Parents wear a lot of hats. You may be a cook, taxi driver, cheerleader and reader of bedtime stories. Yet, one of the most important roles you play in your children’s lives is the role of the teacher. You teach your kids to drive, tie their shoes, fold their clothes and hopefully you teach your kids how to best manage their finances and credit.
The way you handle credit and money can shape your children’s financial future, as they’ll likely replicate your practices. If you’re looking for a great place to start, here are some suggestions:
Lesson #1: Never Charge More Than You Can Afford to Pay Off Right Away
Kids don’t understand how credit cards work until you explain the process. They see you swipe a credit card at the gas station or grocery store, but the implications of how purchases, interest, and repayment schedules work are concepts you’ll eventually have to break down on their level.

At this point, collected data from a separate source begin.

(** * graphics_fbdev: the framebuffer backend of the recovery UI

    A shallow embedding of [drivers/video/android/graphics_fbdev.c] and the
    properties of its four backend operations (init, flip, blank, exit).

    The C file keeps its state in file-level statics and talks to the
    framebuffer driver through [fb_ioctl], to the allocator through
    [kmalloc]/[kfree] and to the log through [printk].  The embedding threads
    one record, [kernel], through a state-and-fault monad: the statics of the
    file, the registered framebuffer devices with their video memory, the
    kmalloc heap and the kernel log.  Memory is block based: a pointer is a
    block and a byte offset.  Behind a kmalloc block lies the unused rest of
    the allocator's size class, which a read can reach; any other access
    outside a block is a fault. *)

From Stdlib Require Import ZArith Lia.
From Stdlib.Strings Require Import Byte.
From stdpp Require Import base list strings.

Local Open Scope Z_scope.

(** ** Machine arithmetic

    [__u32] and [unsigned int] are 32 bits wide; products and sums wrap. *)

Definition u32 (z : Z) : Z := z mod 2 ^ 32.
Definition umul (a b : Z) : Z := u32 (a * b).
Definition uadd (a b : Z) : Z := u32 (a + b).
Definition usub (a b : Z) : Z := u32 (a - b).

Definition in_u32 (z : Z) : Prop := 0 <= z < 2 ^ 32.

(** ** Pointers and surfaces *)

(** A byte pointer is NULL or an offset into a block: the video memory of
    registered framebuffer [fb], or kmalloc block [b]. *)
Inductive base : Type :=
| Vram (fb : nat)
| Kmem (b : nat).

Inductive ptr : Type :=
| NULL
| Ptr (b : base) (off : Z).

Definition ptr_add (p : ptr) (n : Z) : ptr :=
  match p with
  | NULL => NULL
  | Ptr b off => Ptr b (off + n)
  end.

(** Modelled from the spec: the layout of [GRSurface], declared in minui.h,
    which is not among the sources.  The spec gives the geometry fields as
    unsigned counts; they are 32-bit unsigned values here. *)
Record GRSurface : Type := mkSurface {
  width : Z;
  height : Z;
  row_bytes : Z;
  pixel_bytes : Z;
  data : ptr
}.

Definition set_data (p : ptr) (s : GRSurface) : GRSurface :=
  mkSurface (width s) (height s) (row_bytes s) (pixel_bytes s) p.

Definition same_geometry (a b : GRSurface) : Prop :=
  width a = width b /\ height a = height b /\
  row_bytes a = row_bytes b /\ pixel_bytes a = pixel_bytes b.

(** A [GRSurface*]: NULL, [gr_framebuffer + i], or a kmalloc'ed descriptor. *)
Inductive surf_ptr : Type :=
| SNULL
| Static (i : Z)
| Heap (b : nat).

(** ** The framebuffer device (linux/fb.h) *)

Record fb_bitfield : Type := mkBitfield {
  bf_offset : Z;
  bf_length : Z
}.

Record fb_var_screeninfo : Type := mkVar {
  xres : Z;
  yres : Z;
  yres_virtual : Z;
  yoffset : Z;
  bits_per_pixel : Z;
  red : fb_bitfield;
  green : fb_bitfield;
  blue : fb_bitfield
}.

Record fb_fix_screeninfo : Type := mkFix {
  smem_len : Z;
  line_length : Z
}.

Inductive blank_mode : Type :=
| FB_BLANK_UNBLANK
| FB_BLANK_POWERDOWN.

(** The requests the file sends to the driver: two queries, the commit of
    the screen information and the power request. *)
Inductive ioctl_request : Type :=
| FBIOGET_FSCREENINFO
| FBIOGET_VSCREENINFO
| FBIOPUT_VSCREENINFO (v : fb_var_screeninfo)
| FBIOBLANK (m : blank_mode).

Definition is_query (rq : ioctl_request) : bool :=
  match rq with
  | FBIOGET_FSCREENINFO | FBIOGET_VSCREENINFO => true
  | FBIOPUT_VSCREENINFO _ | FBIOBLANK _ => false
  end.

(** Modelled from the spec: the driver behind [fb->fbops->fb_ioctl] and the
    memory at [fb->fix.mmio_start], neither of which is among the sources.
    The device answers the two queries with its fixed and variable screen
    information, owns a contiguous byte region [vram], keeps the last
    committed screen information and power state, and may refuse a commit or
    a power request with a negative return code.  The spec gives the queries
    no failure (and the file drops their return code): they return 0.
    [replies] are the return codes the device will give to the coming
    commits and power requests (0 when the list is used up); [issued]
    records every request it received, the queries too, in order. *)
Record fb_info : Type := mkFb {
  fix_info : fb_fix_screeninfo;
  var : fb_var_screeninfo;
  vram : list byte;
  power : blank_mode;
  issued : list ioctl_request;
  replies : list Z
}.

Definition next_reply (fb : fb_info) : Z :=
  match replies fb with
  | [] => 0
  | r :: _ => r
  end.

Definition apply_request (rq : ioctl_request) (fb : fb_info) : fb_info :=
  match rq with
  | FBIOGET_FSCREENINFO | FBIOGET_VSCREENINFO => fb
  | FBIOPUT_VSCREENINFO v =>
      mkFb (fix_info fb) v (vram fb) (power fb) (issued fb) (replies fb)
  | FBIOBLANK m =>
      mkFb (fix_info fb) (var fb) (vram fb) m (issued fb) (replies fb)
  end.

(** A query leaves the device as it is, but for the record of requests. *)
Definition fb_query (rq : ioctl_request) (fb : fb_info) : fb_info :=
  mkFb (fix_info fb) (var fb) (vram fb) (power fb) (issued fb ++ [rq])
       (replies fb).

(** One request: the return code, and the device afterwards. *)
Definition fb_request (rq : ioctl_request) (fb : fb_info) : Z * fb_info :=
  if is_query rq then (0, fb_query rq fb) else
  let r := next_reply fb in
  let fb1 := if r <? 0 then fb else apply_request rq fb in
  (r, mkFb (fix_info fb1) (var fb1) (vram fb1) (power fb1)
           (issued fb1 ++ [rq]) (tail (replies fb1))).

Definition set_vram (bs : list byte) (fb : fb_info) : fb_info :=
  mkFb (fix_info fb) (var fb) bs (power fb) (issued fb) (replies fb).

(** ** The kmalloc heap and the log *)

(** A live block holds a surface descriptor (not yet written after
    [kmalloc]: [None]) or bytes. *)
Inductive cell : Type :=
| Descriptor (s : option GRSurface)
| Buffer (bs : list byte).

(** What the allocator will answer to the coming [kmalloc] calls: no memory,
    or a block whose bytes are whatever was there ([junk i] at offset [i]).
    When the list is used up the allocator has no memory left. *)
Inductive alloc_reply : Type :=
| ENOMEM
| Granted (junk : nat -> byte).

(** A log line: the format and the numbers printed into it. *)
Inductive printk_entry : Type :=
| KERN_ERR (msg : string)
| KERN_INFO_fb0_reports (bpp ro rl go gl bo bl : Z)
| KERN_INFO_framebuffer (w h : Z).

(** The number [%d] prints for a 32-bit argument: its bits read as a signed
    [int]. *)
Definition as_int (z : Z) : Z := (z + 2 ^ 31) mod 2 ^ 32 - 2 ^ 31.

I’ve found that the best way to teach this particular lesson is by example. Let your kids swipe your cards and even sign the electronic signature pads. Then talk to them about what just happened and why it’s important not to make a charge on a credit card unless you have the money to pay it off when the bill comes.

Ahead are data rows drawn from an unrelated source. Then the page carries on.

(** Targets for which [package <target>;] is itself, in full, a match of
    the pattern: [org.lareferencia.], then [backend] or [core], a dot and
    something more, with no semicolon, backslash or carriage return. *)
Definition self_matching (new_package : list N) : bool :=
  match strip_prefix (str "org.lareferencia.") new_package with
  | Some q =>
    match match strip_prefix (str "backend.") q with
          | Some tail => Some tail
          | None => strip_prefix (str "core.") q
          end with
    | Some tail => negb (bool_decide (tail = []))
    | None => false
    end
  | None => false
  end
  && negb (contains SEMI new_package)
  && negb (contains BACKSLASH new_package)
  && negb (contains CR new_package).

(** The entries of a directory, as [os.listdir] would return them. *)
Definition entries_of (w : world) (path : list N) : list (list N) :=
  match files w !! path with
  | Some (Dir entries) => entries
  | _ => []
  end.

(** The paths [process_directory] is to consider: the entries of the
    directory itself whose name ends with [.java]. *)
Definition considered (full_path : list N) (listing : list (list N))
    (q : list N) : Prop :=
  ∃ file, file ∈ listing ∧ endswith file (str ".java") = true
          ∧ q = path_join full_path file.

(** A plain entry name: not empty, without a slash. *)
Definition plain_name (name : list N) : Prop := name ≠ [] ∧ SLASH ∉ name.

(** The mapping entries processed one after the other, in the order of
    the list: each prints its progress line and calls [process_directory]
    on the world the previous one left; [counts] are the counts returned. *)
Inductive runs : list (list N * list N) → world → list nat → world → Prop :=
| runs_nil w : runs [] w [] w
| runs_cons relative_path new_package mappings w count w1 counts w2 :
    process_directory base_path relative_path new_package
      (World (files w) (trace w) (Progress relative_path new_package :: stdout w))
    = (Ok count, w1) →
    runs mappings w1 counts w2 →
    runs ((relative_path, new_package) :: mappings) w (count :: counts) w2.

(** ** Sample worlds *)

Definition sample_path : list N := str "/src/Foo.java".

(** A world with a single file, nothing traced or printed yet. *)
Definition one_file (data : list N) : world :=
  World {[ sample_path := File data ]} [] [].

(** A source tree with the [domain] directory only: one Java file still
    in the old package, and one file that is not a Java source. *)
Definition sample_tree : world :=
  World {[ path_join base_path (str "domain")
             := Dir [str "Foo.java"; str "notes.txt"];
           path_join (path_join base_path (str "domain")) (str "Foo.java")
             := File (str "package org.lareferencia.backend.domain;" ++ [LF]
                      ++ str "public class Foo {}" ++ [LF]);
           path_join (path_join base_path (str "domain")) (str "notes.txt")
             := File (str "package org.lareferencia.backend.domain;" ++ [LF]) ]}
        [] [].

(** * Verification *)

Arguments str : simpl never.

(** ** The engine *)

Section engine.
Implicit Types (l t s m pre post : list N) (st res : mstate) (r : regex).
Implicit Types (k : mstate → option mstate).

Lemma strip_prefix_Some s t t' : strip_prefix s t = Some t' ↔ t = s ++ t'.
Proof.
  revert t. induction s as [|a s IH]; intros t; simpl.
  - split; [by intros [= ->] | by intros ->].
  - destruct t as [|c t]; [by split|].
    destruct (N.eqb_spec c a) as [->|Hne].
    + rewrite IH. split; [by intros -> | by intros [= ->]].
    + split; [done | by intros [= ? _]].
Qed.

Lemma strip_prefix_app s t : strip_prefix s (s ++ t) = Some t.
Proof. by apply strip_prefix_Some. Qed.

Lemma strip_prefix_head_ne a s c t : c ≠ a → strip_prefix (a :: s) (c :: t) = None.
Proof. intros Hne. simpl. by destruct (N.eqb_spec c a). Qed.

Lemma rep_greedy_inv {R} p l t (k : list N → list N → option R) x :
  rep_greedy p l t k = Some x →
  ∃ ws t', t = ws ++ t' ∧ Forall (λ c, p c = true) ws
           ∧ k (reverse ws ++ l) t' = Some x.
Proof.
  revert l. induction t as [|c t IH]; intros l; simpl.
  - intros Hk. by exists [], [].
  - destruct (p c) eqn:Hp; [|intros Hk; by exists [], (c :: t)].
    destruct (rep_greedy p (c :: l) t k) as [y|] eqn:Hr.
    + intros [= ->]. apply IH in Hr as (ws & t' & -> & Hws & Hk).
      exists (c :: ws), t'. split; [done|]. split; [by constructor|].
      by rewrite reverse_cons, <-app_assoc.
    + intros Hk. by exists [], (c :: t).
Qed.

(** A continuation that fails on every text starting inside the class
    never makes the loop give a character back: the whole run is taken. *)
Lemma rep_greedy_run {R} p l ws t (k : list N → list N → option R) :
  Forall (λ c, p c = true) ws →
  (∀ l' c t', p c = true → k l' (c :: t') = None) →
  (∀ c t', t = c :: t' → p c = false) →
  rep_greedy p l (ws ++ t) k = k (reverse ws ++ l) t.
Proof.
  intros Hws Hk Ht. revert l.
  induction Hws as [|c ws Hc _ IH]; intros l; simpl.
  - destruct t as [|c t']; [done|]. simpl. by rewrite (Ht c t').
  - rewrite Hc, IH, reverse_cons, <-app_assoc. simpl.
    destruct (k _ t) eqn:E; [done|]. by apply Hk.
Qed.

(** Inversion of one matching step. *)
Lemma rmatch_bol_inv st k res :
  rmatch AtBeginningLine st k = Some res →
  at_bol (seen st) = true ∧ k st = Some res.
Proof. simpl. by destruct (at_bol _). Qed.

Lemma rmatch_literal_inv s st k res :
  rmatch (Literal s) st k = Some res →
  ∃ t', rest st = s ++ t'
        ∧ k (MState (reverse s ++ seen st) t' (caps st)) = Some res.
Proof.
  simpl. destruct (strip_prefix s (rest st)) as [t'|] eqn:E; [|done].
  apply strip_prefix_Some in E. eauto.
Qed.

Lemma rmatch_repeat_inv p st k res :
  rmatch (MaxRepeat1 p) st k = Some res →
  ∃ ws t', ws ≠ [] ∧ Forall (λ c, p c = true) ws ∧ rest st = ws ++ t'
           ∧ k (MState (reverse ws ++ seen st) t' (caps st)) = Some res.
Proof.
  simpl. destruct (rest st) as [|c t]; [done|].
  destruct (p c) eqn:Hc; [|done].
  intros (ws & t' & -> & Hws & Hk)%rep_greedy_inv.
  exists (c :: ws), t'. split; [done|]. split; [by constructor|].
  split; [done|]. by rewrite reverse_cons, <-app_assoc.
Qed.

Lemma rmatch_branch_inv r1 r2 st k res :
  rmatch (Branch r1 r2) st k = Some res →
  rmatch r1 st k = Some res ∨ rmatch r2 st k = Some res.
Proof. simpl. destruct (rmatch r1 st k); [intros [= ->]|]; eauto. Qed.

(** Forward steps. *)
Lemma rmatch_literal_app s t' st k :
  rest st = s ++ t' →
  rmatch (Literal s) st k = k (MState (reverse s ++ seen st) t' (caps st)).
Proof. intros E. simpl. by rewrite E, strip_prefix_app. Qed.

Lemma rmatch_repeat_run p ws t' st k :
  ws ≠ [] → Forall (λ c, p c = true) ws → rest st = ws ++ t' →
  (∀ l' c u cs, p c = true → k (MState l' (c :: u) cs) = None) →
  (∀ c u, t' = c :: u → p c = false) →
  rmatch (MaxRepeat1 p) st k
  = k (MState (reverse ws ++ seen st) t' (caps st)).
Proof.
  intros Hne Hws E Hk Ht. destruct Hws as [|c ws Hc Hws]; [done|].
  simpl. rewrite E. simpl. rewrite Hc, rep_greedy_run; [|done|by eauto|done].
  by rewrite reverse_cons, <-app_assoc.
Qed.

(** [search] finds the leftmost position where the match attempt works. *)
Lemma search_Some r l s l0 st :
  search r l s = Some (l0, st) →
  ∃ pre t, s = pre ++ t ∧ l0 = reverse pre ++ l
    ∧ rmatch r (MState l0 t []) Some = Some st
    ∧ ∀ a b, pre = a ++ b → b ≠ [] →
        rmatch r (MState (reverse a ++ l) (b ++ t) []) Some = None.
Proof.
  revert l. induction s as [|c s IH]; intros l; simpl.
  - destruct (rmatch r (MState l [] []) Some) as [st'|] eqn:E; [|done].
    intros [= <- <-]. exists [], []. repeat split; [done|].
    intros a b Hab. by destruct a, b.
  - destruct (rmatch r (MState l (c :: s) []) Some) as [st'|] eqn:E.
    + intros [= <- <-]. exists [], (c :: s). repeat split; [done|].
      intros a b Hab. by destruct a, b.
    + intros (pre & t & -> & -> & Hm & Hfirst)%IH.
      exists (c :: pre), t. split; [done|].
      split; [by rewrite reverse_cons, <-app_assoc|]. split; [done|].
      intros [|a0 a] b Hab Hb; simpl in Hab.
      * subst b. by rewrite reverse_nil.
      * injection Hab as <- ->.
        rewrite reverse_cons, <-app_assoc. by apply Hfirst.
Qed.

Lemma search_None r l s :
  search r l s = None →
  ∀ a b, s = a ++ b → rmatch r (MState (reverse a ++ l) b []) Some = None.
Proof.
  revert l. induction s as [|c s IH]; intros l; simpl.
  - destruct (rmatch r (MState l [] []) Some) eqn:E; [done|].
    intros _ a b Hab. by destruct a, b.
  - destruct (rmatch r (MState l (c :: s) []) Some) eqn:E; [done|].
    intros Hs [|a0 a] b Hab; simpl in Hab.
    + by subst b.
    + injection Hab as <- ->. rewrite reverse_cons, <-app_assoc.
      by apply (IH (c :: l)).
Qed.

Lemma search_first r l pre t st :
  (∀ a b, pre = a ++ b → b ≠ [] →
     rmatch r (MState (reverse a ++ l) (b ++ t) []) Some = None) →
  rmatch r (MState (reverse pre ++ l) t []) Some = Some st →
  search r l (pre ++ t) = Some (reverse pre ++ l, st).
Proof.
  revert l. induction pre as [|c pre IH]; intros l Hfirst Hm.
  - rewrite reverse_nil in *. simpl in *. destruct t; simpl; by rewrite Hm.
  - pose proof (Hfirst [] (c :: pre) eq_refl ltac:(done)) as H0.
    rewrite reverse_nil in H0. simpl in *. rewrite H0.
    rewrite reverse_cons, <-app_assoc in *. apply IH; [|done].
    intros a b -> Hb. specialize (Hfirst (c :: a) b).
    rewrite reverse_cons, <-app_assoc in Hfirst. by apply Hfirst.
Qed.

Lemma search_absent r l s :
  (∀ a b, s = a ++ b → rmatch r (MState (reverse a ++ l) b []) Some = None) →
  search r l s = None.
Proof.
  revert l. induction s as [|c s IH]; intros l Hno; simpl.
  - pose proof (Hno [] [] eq_refl) as H0. rewrite reverse_nil in H0.
    simpl in H0. by rewrite H0.
  - pose proof (Hno [] (c :: s) eq_refl) as H0. rewrite reverse_nil in H0.
    simpl in H0. rewrite H0. apply IH. intros a b ->.
    specialize (Hno (c :: a) b). rewrite reverse_cons, <-app_assoc in Hno.
    by apply Hno.
Qed.

(** Replacements without a backslash are inserted as they are. *)
Lemma expand_literal repl whole cs : expand (TLiteral <$> repl) whole cs = repl.
Proof.
  unfold expand. induction repl as [|c repl IH]; [done|].
  simpl. by f_equal.
Qed.

Lemma sub_count1_literal r repl s :
  contains BACKSLASH repl = false →
  sub_count1 r repl s
  = Ok (match search r [] s with
        | None => s
        | Some (l, st) => reverse l ++ repl ++ rest st
        end).
Proof.
  intros Hlit. unfold sub_count1, compile_template. rewrite Hlit.
  destruct (search r [] s) as [[l st]|]; [|done]. by rewrite expand_literal.
Qed.

End engine.

(** ** The package pattern *)

Section package_pattern.
Implicit Types (l t s m pre post : list N) (st res : mstate).
Implicit Types (k : mstate → option mstate).

Lemma rmatch_seq r1 r2 st k :
  rmatch (r1 ⋅ r2) st k = rmatch r1 st (λ st', rmatch r2 st' k).
Proof. done. Qed.

Lemma rmatch_group i r st k :
  rmatch (Subpattern i r) st k
  = rmatch r st (λ st', k (MState (seen st') (rest st')
                                  ((i, consumed st st') :: caps st'))).
Proof. done. Qed.

Lemma rmatch_bol st k :
  at_bol (seen st) = true → rmatch AtBeginningLine st k = k st.
Proof. simpl. by intros ->. Qed.

Lemma rmatch_branch_l r1 r2 st k res :
  rmatch r1 st k = Some res → rmatch (Branch r1 r2) st k = Some res.
Proof. simpl. by intros ->. Qed.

If you’re putting off a large purchase because you don’t have the money to pay it off, explain why you’re waiting. When your child is old enough, you can even add him or her to your personal credit card as an authorized user to teach these lessons in a more hands-on way.
If you’ve raised your kids to believe that credit card debt isn’t normal, they’ll be less likely to make credit card mistakes when it’s time to manage their own accounts.

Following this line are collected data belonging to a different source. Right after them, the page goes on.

Lemma analyze_session_invariant (exercise exercise' : Exercise) keypoints
    confidence elapsed_time (a : EA.t) :
  analyze exercise keypoints confidence elapsed_time = Py.Return (exercise', a) ->
  session_invariant exercise ->
  session_invariant exercise'.
Proof.
  intros H Hinv.
  assert (Hcfg' : default_configuration
                    (fst (BaseExercise.update_phase (base exercise) elapsed_time)))
    by (apply update_phase_configuration; apply Hinv).
  pose proof (update_phase_rep_count (base exercise) elapsed_time) as Hr'.
  destruct Hcfg' as [Hcfg1 Hcfg2].
  destruct exercise as [self|self|self]; cbn [analyze] in H;
    unfold lift in H; bind_inv H r; destruct r as [s' a'];
    injection H as <- <-.
  - destruct (shoulder_analyze_inv _ _ _ _ _ _ E)
      as [(_ & -> & ->) | (_ & ls & rs & fm & fs & req & low & _ & _ & Hph & _ & _ & ->)].
    + inv_simpl. rewrite Hr'. intuition.
    + destruct (shoulder_phase_base _ _ _ _ _ _ _ Hph) as [Ht Hd].
      destruct (shoulder_phase_effect _ _ _ _ _ _ _ Hph)
        as (_ & _ & [(Hc & _) | (_ & Hc & _)]);
        inv_simpl; rewrite Ht, Hd; rewrite Hr' in Hc; intuition lia.
  - destruct (neck_analyze_inv _ _ _ _ _ _ E)
      as [(_ & -> & ->)
         | (_ & n & ls & rs & s1 & fm & fs & req & low & _ & _ & _ & Hph & -> & _ & _ & ->)].
    + inv_simpl. rewrite Hr'. intuition.
    + pose proof (neck_phase_base
                    (NR.set_base self
                       (fst (BaseExercise.update_phase (NR.base self) elapsed_time)))
                    (snd (BaseExercise.update_phase (NR.base self) elapsed_time))
                    ((fst ls + fst rs) / 2) (fst n - (fst ls + fst rs) / 2)
                    elapsed_time) as Hb.
      pose proof (neck_phase_effect
                    (NR.set_base self
                       (fst (BaseExercise.update_phase (NR.base self) elapsed_time)))
                    (snd (BaseExercise.update_phase (NR.base self) elapsed_time))
                    ((fst ls + fst rs) / 2) (fst n - (fst ls + fst rs) / 2)
                    elapsed_time) as Heff.
      cbv zeta in Hb, Heff. rewrite Hph in Hb, Heff. cbn [fst] in Hb, Heff.
      destruct Hb as [Hb Hthr].
      inv_simpl. rewrite Hb, Hthr. cbn.
      destruct Heff as [(Hl & Hr & _) | [(_ & Hl & Hr & _) | (_ & Hr & Hl & _)]];
        rewrite Hl, Hr; intuition lia.
  - destruct (ankle_analyze_inv _ _ _ _ _ _ E)
      as [(_ & -> & ->)
         | (_ & an & kn & s1 & fm & fs & req & low & _ & Hph & -> & _ & _ & ->)].
    + inv_simpl. rewrite Hr'. intuition.
    + destruct Hinv as (_ & _ & Hpos & Hown). cbn [current_count] in Hpos.
      set (s0 := AC.set_base self
                   (fst (BaseExercise.update_phase (AC.base self) elapsed_time))) in *.
      set (ph := snd (BaseExercise.update_phase (AC.base self) elapsed_time)) in *.
      set (ang := AC._calculate_ankle_angle an kn) in *.
      pose proof (ankle_phase_base s0 ph ang (AC._get_quadrant ang) elapsed_time) as Hb.
      pose proof (ankle_phase_effect s0 ph ang (AC._get_quadrant ang) elapsed_time)
        as Heff.
      pose proof (ankle_phase_log_invariant s0 ph ang (AC._get_quadrant ang)
                    elapsed_time (get_quadrant_range ang) Hown) as Hlog.
      cbv zeta in Heff. rewrite Hph in Hb, Heff, Hlog. cbn [fst] in Hb, Heff, Hlog.
      assert (Hc : (0 <= AC.circle_count s1)%Z).
      { destruct Heff as [(Hc & _) | [(_ & Hc & _) | (_ & _ & _ & Hc & _)]];
          rewrite Hc; subst s0; cbn; lia. }
      unfold session_invariant. split; [|split; [|split]].
      * unfold default_configuration. cbn. rewrite Hb. split; assumption.
      * reflexivity.
      * exact Hc.
      * exact Hlog.
Qed.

Lesson #2: Your Credit Reports Are Your Responsibility
Credit reports are the basis upon which your credit scores are calculated. If you want to take out a mortgage and purchase a home, finance a car or qualify for a credit card, the condition of your credit reports will make or break your ability to achieve those goals. They are the single most important attribute when you apply for a loan or credit card.
As you review your credit reports, talk to your kids about why it’s important to do so. Better yet, show them your reports and the red flags you’re looking for as you review them.
You can’t afford to sit back and assume your credit reports are accurate. Credit reporting errors and identity theft are simply too common. If you want to maintain healthy credit and be confident in your ability to qualify for a loan when you need it, you have to create a habit of reviewing your three credit reports frequently, even monthly.
As you review your credit reports, talk to your kids about why it’s important to do so. Better yet, show them your reports and the red flags you’re looking for as you review them. For me personally, I’ve always used the “this is my report card” analogy because it makes sense to my son. He understands how I manage my credit accounts shows up on these credit reports and represent my “grown-up” credit report card.
Lesson #3: Never Co-Sign
Aside from mortgage loans, where dual incomes from two people may be needed to qualify, it’s best to remain credit independent. In fact, you should never co-sign for a financial obligation if you can help it. This is an important lesson to teach your child because we are naturally predisposed to want to help our loved ones.
Co-signing for debt has the potential to hurt your credit scores because you become equally liable for payment of the debt. It can make it harder for you to qualify for financing on your own. And in all candor, there’s a reason you’re being asked to co-sign and that reason is whoever is asking can’t get credit on his or her own, which should be a warning in and of itself.